Referenced in: none

Automatically associated channels: Kir2.3 , Kv11.1

Title: Mouse ERG K(+) channel clones reveal differences in protein trafficking and function.

Authors: Eric C Lin, Brooke M Moungey, Evi Lim, Sarah P Concannon, Corey L Anderson, John W Kyle, Jonathan C Makielski, Sadguna Y Balijepalli, Craig T January

Journal, date & volume: J Am Heart Assoc, 2014 Dec , 3, e001491

PubMed link: http://www.ncbi.nlm.nih.gov/pubmed/25497881

Abstract
The mouse ether-a-go-go-related gene 1a (mERG1a, mKCNH2) encodes mERG K(+) channels in mouse cardiomyocytes. The mERG channels and their human analogue, hERG channels, conduct IKr. Mutations in hERG channels reduce IKr to cause congenital long-QT syndrome type 2, mostly by decreasing surface membrane expression of trafficking-deficient channels.
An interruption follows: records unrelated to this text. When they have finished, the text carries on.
(** * async-queue-manager: task graph, queue manager and adaptive concurrency

    A shallow embedding of [lib/task-graph.js], [lib/queue-manager.js],
    [lib/adaptive-concurrency.js] and the concurrency controls of
    [lib/monitor.js], the properties of the specification checked against
    it, and further properties of the code. *)

From Stdlib Require Import QArith Qminmax Lqa.
From stdpp Require Import gmap strings list fin_maps fin_sets.
Close Scope Q_scope.
Set Warnings "-clear-no-such-hyp".

(** Task ids are the strings the callers pass ('task1', 'task-17', ...). *)
Abbreviation TaskId := string (only parsing).

(** The errors of the specification's taxonomy.  The source throws a plain
    [Error] whose message tells them apart:
    - "Task with ID ... already exists"                     [DuplicateTaskError]
    - "(Dependency) task with ID ... does not exist"        [UnknownTaskError]
    - "... would create a cycle" / "Graph has a cycle"      [CycleError]
    - "Concurrency must be a positive number"               [ValidationError] *)
Inductive Error :=
  | DuplicateTaskError
  | UnknownTaskError
  | CycleError
  | ValidationError.

#[global] Instance Error_eq_dec : EqDecision Error.
Proof. solve_decision. Defined.

(** What a call leaves behind: a returned value or a thrown error. *)
Inductive Outcome (A : Type) :=
  | Returned (a : A)
  | Thrown (e : Error).
Arguments Returned {A} a.
Arguments Thrown {A} e.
Three cDNA sequences were originally reported for mERG channels that differ by 1 to 4 amino acid residues (mERG-London, mERG-Waterston, and mERG-Nie). We characterized these mERG channels to test the postulation that they would differ in their protein trafficking and biophysical function, based on previous findings in long-QT syndrome type 2.The 3 mERG and hERG channels were expressed in HEK293 cells and neonatal mouse cardiomyocytes and were studied using Western blot and whole-cell patch clamp. We then compared our findings with the recent sequencing results in the Welcome Trust Sanger Institute Mouse Genomes Project (WTSIMGP).First, the mERG-London channel with amino acid substitutions in regions of highly ordered structure is trafficking deficient and undergoes temperature-dependent and pharmacological correction of its trafficking deficiency. Second, the voltage dependence of channel gating would be different for the 3 mERG channels. Third, compared with the WTSIMGP data set, the mERG-Nie clone is likely to represent the wild-type mouse sequence and physiology. Fourth, the WTSIMGP analysis suggests that substrain-specific sequence differences in mERG are a common finding in mice. These findings with mERG channels support previous findings with hERG channel structure-function analyses in long-QT syndrome type 2, in which sequence changes in regions of highly ordered structure are likely to result in abnormal protein trafficking.